[Work order]
Using the data beneath this instruction, retype only the lines from the one that contains "Receiver.prefix_of_stream f n ∧" down to the one that contains "holds f (n + k) (Receiver.run pkts r).2).", both included, exactly as they appear.

Stored data:
(* ===== verification/Lines.v ===== *)
(** * Lines: lines, words and substrings

    The rest of [str] that the native commands and the terminal use:
    [lines], [split_whitespace], [trim], [contains], [replace] and padding.  A
    string is its UTF-8 bytes.  A line ends with a line feed, which may follow a
    carriage return; the last one may lack it. *)
From Stdlib Require Import Ascii.
From S2P Require Import Prelude Text.
#[local] Open Scope Z_scope.

Definition LF : ascii := ascii_of_nat 10.
Definition CR : ascii := ascii_of_nat 13.
(** The string of one line feed. *)
Definition nl : string := String LF "".

(** ** Definitions *)

(** A carriage return at the end is dropped. *)
Fixpoint strip_cr (s : string) : string :=
  match s with
  | EmptyString => EmptyString
  | String a EmptyString => if Ascii.eqb a CR then EmptyString else s
  | String a s => String a (strip_cr s)
  end.
(** [s.split(c)] *)
Fixpoint split (c : ascii) (s : string) : list string :=
  match s with
  | EmptyString => [EmptyString]
  | String a s =>
      if Ascii.eqb a c then EmptyString :: split c s else
      match split c s with [] => [String a EmptyString] | x :: xs => String a x :: xs end
  end.
(** The lines with their carriage returns: what follows the last line feed is a line if it is
    not empty. *)
Fixpoint raw_lines (s : string) : list string :=
  match s with
  | EmptyString => []
  | String a s =>
      if Ascii.eqb a LF then EmptyString :: raw_lines s else
      match s with
      | EmptyString => [String a EmptyString]
      | _ => match raw_lines s with [] => [String a EmptyString] | x :: xs => String a x :: xs end
      end
  end.
(** [s.lines()]: the carriage return of a line is dropped only before a line feed. *)
Fixpoint ends_with_lf (s : string) : bool :=
  match s with EmptyString => false | String a EmptyString => Ascii.eqb a LF | String _ s => ends_with_lf s end.
Definition lines (s : string) : list string :=
  let ls := raw_lines s in
  if ends_with_lf s then strip_cr <$> ls
  else (strip_cr <$> removelast ls) ++ match last ls with Some l => [l] | None => [] end.
(** Every line followed by a line feed. *)
Fixpoint unlines (ls : list string) : string :=
  match ls with [] => EmptyString | l :: ls => l +:+ nl +:+ unlines ls end.
Lemma deliver_waiting s p r :
  1 ≤ s ≤ WINDOW_SIZE → waiting r →
  deliver s p r = ([], mkReceiver (rcv_stream_id r) 0 (buffer_insert s s p (ooo_buffer r))
                         (last_ack_seq r) (last_ack_bitmap r)).
Proof.
  intros Hs (Hn & _). unfold deliver, WINDOW_SIZE in *. rewrite Hn, Z.sub_0_r, wrap_id by solve_fits.
  rewrite (proj2 (Z.eqb_neq _ _)), (proj2 (Z.ltb_lt _ _)), (proj2 (Z.leb_le _ _)) by lia. done.
Qed.

Lemma run_waiting pkts r :
  Forall (λ p : Z * list byte, 1 ≤ p.1 ≤ WINDOW_SIZE) pkts → waiting r →
  waiting (run pkts r).2 ∧ (run pkts r).1 = [] ∧
  ∀ x, x ∈ (ooo_buffer (run pkts r).2).*1 ↔ x ∈ pkts.*1 ∨ x ∈ (ooo_buffer r).*1.
Proof.
  revert r. induction pkts as [|[s p] pkts IH]; intros r Hp Hw; [set_solver|].
  apply Forall_cons in Hp as [Hs Hp]. simpl in Hs. simpl.
  rewrite deliver_waiting by done. destruct Hw as (Hn & Hsort & Hr).
  destruct (buffer_insert_desc s p _ Hs Hsort Hr) as [Hsort' Hin].
  match goal with |- context [run pkts ?r'] => destruct (IH r') as (Hw' & Ho & Hx) end.
  { done. }
  { split_and!; [done|done|]. simpl. rewrite Forall_forall in *. intros x Hx.
    apply Hin in Hx as [->|Hx]; auto. }
  destruct (run pkts _) as [outs r'']. simpl in *. split_and!; [done|done|].
  intros x. rewrite Hx, Hin. set_solver.
Qed.

Lemma run_bitmap pkts r : last_ack_bitmap (run pkts r).2 = last_ack_bitmap r.
Proof.
  revert r. induction pkts as [|[s p] pkts IH]; intros r; [done|]. simpl.
  destruct (deliver s p r) as [out r'] eqn:E.
  specialize (IH r'). destruct (run pkts r') as [outs r'']. simpl in *. rewrite IH.
  unfold deliver in E. repeat case_match; by simplify_eq.
Qed.
End ReceiverFacts.
Import ReceiverFacts.

(** C12: safety of delivery.  Whatever packets arrive, in whatever order, with
    losses and duplicates, as long as a sequence number always carries the
    same payload [f seq], the application receives a prefix of the stream
    [f 0, f 1, ...]: in order, without gaps and without duplicates. *)
Theorem in_order_delivery sid f pkts :
  Forall (λ p : Z * list byte, u32_ok p.1 ∧ p.2 = f p.1) pkts →
  ∃ n, (Receiver.run pkts (Receiver.new sid)).1 = Receiver.prefix_of_stream f n ∧
       next_expected (Receiver.run pkts (Receiver.new sid)).2 = wrap 32 (Z.of_nat n).
Proof.
  intros Hp.
  assert (Hg : ∀ n r, holds f n r → ∃ k, (Receiver.run pkts r).1 = stream_from f n k ∧
    holds f (n + k) (Receiver.run pkts r).2).
  { induction Hp as [|[s p] pkts [Hs Hf] Hp IH]; intros n r Hr.
    { exists 0%nat. by rewrite Nat.add_0_r. }
    simpl in *. subst p. destruct (deliver_holds f n s r Hs Hr) as (k & r' & -> & Hr').
    destruct (IH (n + k)%nat r' Hr') as (k' & Hout & Hr'').
    destruct (Receiver.run pkts r') as [outs r'']. simpl in *. subst outs.
    exists (k + k')%nat. rewrite Nat.add_assoc. split; [|done].
    unfold stream_from. by rewrite seq_app, fmap_app. }
  destruct (Hg 0%nat (Receiver.new sid)) as (k & Hout & Hn & _).
  { split; [done|]. intros s d H. by apply elem_of_nil in H. }
  by exists k.
Qed.

(** The reordering buffer is drained from the wrong end.  When at least
    two distinct later packets of a fresh stream are buffered, the arrival of
    the missing first packet releases that packet alone: every buffered
    packet stays buffered, also the one that is now next in order. *)
Theorem reorder_buffer_stalls sid pkts p0 s1 s2 :
  Forall (λ p : Z * list byte, 1 ≤ p.1 ≤ WINDOW_SIZE) pkts →
  s1 ∈ pkts.*1 → s2 ∈ pkts.*1 → s1 ≠ s2 →
  let r := (Receiver.run pkts (Receiver.new sid)).2 in
  (Receiver.deliver 0 p0 r).1 = [p0] ∧
  next_expected (Receiver.deliver 0 p0 r).2 = 1 ∧
  ∀ s, s ∈ pkts.*1 ↔ s ∈ (ooo_buffer (Receiver.deliver 0 p0 r).2).*1.
Proof.
  intros Hp H1 H2 Hne r.
  destruct (run_waiting pkts (Receiver.new sid) Hp) as ((Hn & Hsort & Hr) & _ & Hin).
  { split_and!; [done|constructor|constructor]. }
  fold r in Hn, Hsort, Hr, Hin. simpl in Hin.
  assert (Hin' : ∀ x, x ∈ pkts.*1 ↔ x ∈ (ooo_buffer r).*1) by set_solver.
  unfold Receiver.deliver. rewrite Hn. change (wrap 32 (0 - 0) =? 0) with true. cbv iota.
  change (wrap 32 (0 + 1)) with 1.
  assert (Hd : Receiver.drain 1 (ooo_buffer r) = (1, ooo_buffer r, [])).
  { destruct (ooo_buffer r) as [|[x d] buf] eqn:Eb; [done|]. simpl.
    destruct (Z.eqb_spec x 1) as [->|]; [|done]. exfalso.
    apply Hin' in H1. apply Hin' in H2. csimpl in *.
    apply StronglySorted_inv in Hsort as [_ Hx]. apply Forall_cons in Hr as [_ Hr].
    rewrite Forall_forall in Hx, Hr. apply elem_of_cons in H1, H2.
    assert (∀ y, y ∈ buf.*1 → False) as Hf.
    { intros y Hy. specialize (Hx y Hy). specialize (Hr y Hy). simpl in *. lia. }
    naive_solver. }
  rewrite Hd. simpl. done.
Qed.

(** The acknowledgements of a receiver cover one packet only, the last in
    order, since its bitmap is always empty and the sender does not read
    [ack_seq] cumulatively.  So when the acknowledgement of the oldest pending
    packet is lost and the receiver moved on, no later one releases it: the
    sender's window keeps its base and its length, for good. *)
Theorem lost_ack_wedges_window sid pkts s sl :
  Sender.inv s → head (slots s) = Some sl →
  let r := (Receiver.run pkts (Receiver.new sid)).2 in
  slot_seq sl ≠ wrap 32 (next_expected r - 1) →
  let s' := (Sender.on_ack (Receiver.ack_info r).1 (Receiver.ack_info r).2 s).2 in
  window_base s' = window_base s ∧ len (slots s') = len (slots s) ∧
  head (slots s') = Some sl.
Proof.
  intros I Hh r Hne s'.
  assert (Hb : (Receiver.ack_info r).2 = 0).
  { unfold Receiver.ack_info, r. simpl. by rewrite run_bitmap. }
  assert (Hp : Sender.acks (Receiver.ack_info r).1 (Receiver.ack_info r).2 (slot_seq sl) = false).
  { unfold Sender.acks. rewrite Hb, Z.land_0_l. simpl. rewrite andb_false_r.
    case_match eqn:E; [|done]. exfalso. apply Hne. apply Z.eqb_eq in E.
    destruct (slots s) as [|x l] eqn:El; [done|]. simpl in Hh. simplify_eq.
    pose proof (Sender.inv_seq s I 0%nat sl) as Hq. rewrite El in Hq. specialize (Hq eq_refl).
    pose proof (wrap_fits 32 (next_expected r - 1) ltac:(lia)) as Hf.
    pose proof (wrap_fits 32 (window_base s + Z.of_nat 0) ltac:(lia)) as Hf'.
    rewrite Hq in E |- *. simpl in E. solve_fits. }
  unfold s', Sender.on_ack.
  destruct (slots s) as [|x l] eqn:El; [done|]. simpl in Hh. simplify_eq.
  assert (Ha : acked sl = false) by (apply (Sender.inv_front s I); by rewrite El).
  csimpl. rewrite ack_slot_pending by done. simpl. rewrite Ha. simpl.
  by rewrite length_fmap.
Qed.

(** ** Witnesses *)

Definition two_sent : ReliableSender :=
  (Sender.send 0 [Byte.x62] (Sender.send 0 [Byte.x61] (Sender.new 9 0)).2).2.

Lemma two_sent_reachable : Sender.reachable two_sent.
Proof.
  exists 9, 0. eapply rtc_l; [apply Sender.step_send|].
  eapply rtc_l; [apply Sender.step_send|]. apply rtc_refl.
Qed.

Lemma two_sent_inv : Sender.inv two_sent.
Proof. unfold two_sent. apply inv_send, inv_send, inv_new. Qed.

Lemma sender_window_invariant_witness : Sender.reachable two_sent ∧ Sender.inv two_sent.
Proof.
  split; [exact two_sent_reachable|].
  apply sender_window_invariant, two_sent_reachable.
Defined.

Lemma on_ack_exact_witness :
  let '(out, s') := Sender.on_ack 0 0 two_sent in
  (∀ q, q ∈ out ↔ ∃ sl, sl ∈ slots two_sent ∧ acked sl = false ∧ slot_seq sl = q ∧
                         Sender.acks 0 0 q = true) ∧
  (∀ sl, sl ∈ slots two_sent → acked sl = false → slot_seq sl ∉ out → sl ∈ slots s') ∧
  (∃ k : nat, window_base s' = wrap 32 (window_base two_sent + Z.of_nat k) ∧
     slots s' = drop k (Sender.ack_slot 0 0 <$> slots two_sent) ∧
     Forall (λ sl, acked sl = true) (take k (Sender.ack_slot 0 0 <$> slots two_sent))).
Proof. exact (on_ack_exact two_sent 0 0 two_sent_inv). Defined.

Definition abc (s : Z) : list byte := [byte_of_Z (97 + s)].

Lemma in_order_delivery_witness :
  ∃ n, (Receiver.run [(1, abc 1); (1, abc 1); (0, abc 0); (2, abc 2)] (Receiver.new 0)).1
         = Receiver.prefix_of_stream abc n ∧
       next_expected (Receiver.run [(1, abc 1); (1, abc 1); (0, abc 0); (2, abc 2)]
                        (Receiver.new 0)).2 = wrap 32 (Z.of_nat n).
Proof. apply in_order_delivery. repeat constructor; simpl; done. Defined.

Lemma reorder_buffer_stalls_witness :
  let r := (Receiver.run [(1, abc 1); (2, abc 2)] (Receiver.new 0)).2 in
  (Receiver.deliver 0 (abc 0) r).1 = [abc 0] ∧
  next_expected (Receiver.deliver 0 (abc 0) r).2 = 1 ∧
  ∀ s, s ∈ [(1, abc 1); (2, abc 2)].*1 ↔ s ∈ (ooo_buffer (Receiver.deliver 0 (abc 0) r).2).*1.
Proof.
  apply (reorder_buffer_stalls 0 [(1, abc 1); (2, abc 2)] (abc 0) 1 2); simpl.
  - repeat constructor; simpl; unfold WINDOW_SIZE; lia.
  - set_solver.
  - set_solver.
  - lia.
Defined.

Lemma lost_ack_wedges_window_witness :
  let r := (Receiver.run [(0, abc 0); (1, abc 1)] (Receiver.new 0)).2 in
  let s' := (Sender.on_ack (Receiver.ack_info r).1 (Receiver.ack_info r).2 two_sent).2 in
  window_base s' = 0 ∧ len (slots s') = 2 ∧
  head (slots s') = Some (mkSlot 0 [Byte.x61] 0 0 false).
Proof.
  apply (lost_ack_wedges_window 0 [(0, abc 0); (1, abc 1)] two_sent
           (mkSlot 0 [Byte.x61] 0 0 false) two_sent_inv).
  - reflexivity.
  - vm_compute. congruence.
Defined.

[Response area]
  ∃ n, (Receiver.run pkts (Receiver.new sid)).1 = Receiver.prefix_of_stream f n ∧
       next_expected (Receiver.run pkts (Receiver.new sid)).2 = wrap 32 (Z.of_nat n).
Proof.
  intros Hp.
  assert (Hg : ∀ n r, holds f n r → ∃ k, (Receiver.run pkts r).1 = stream_from f n k ∧
    holds f (n + k) (Receiver.run pkts r).2).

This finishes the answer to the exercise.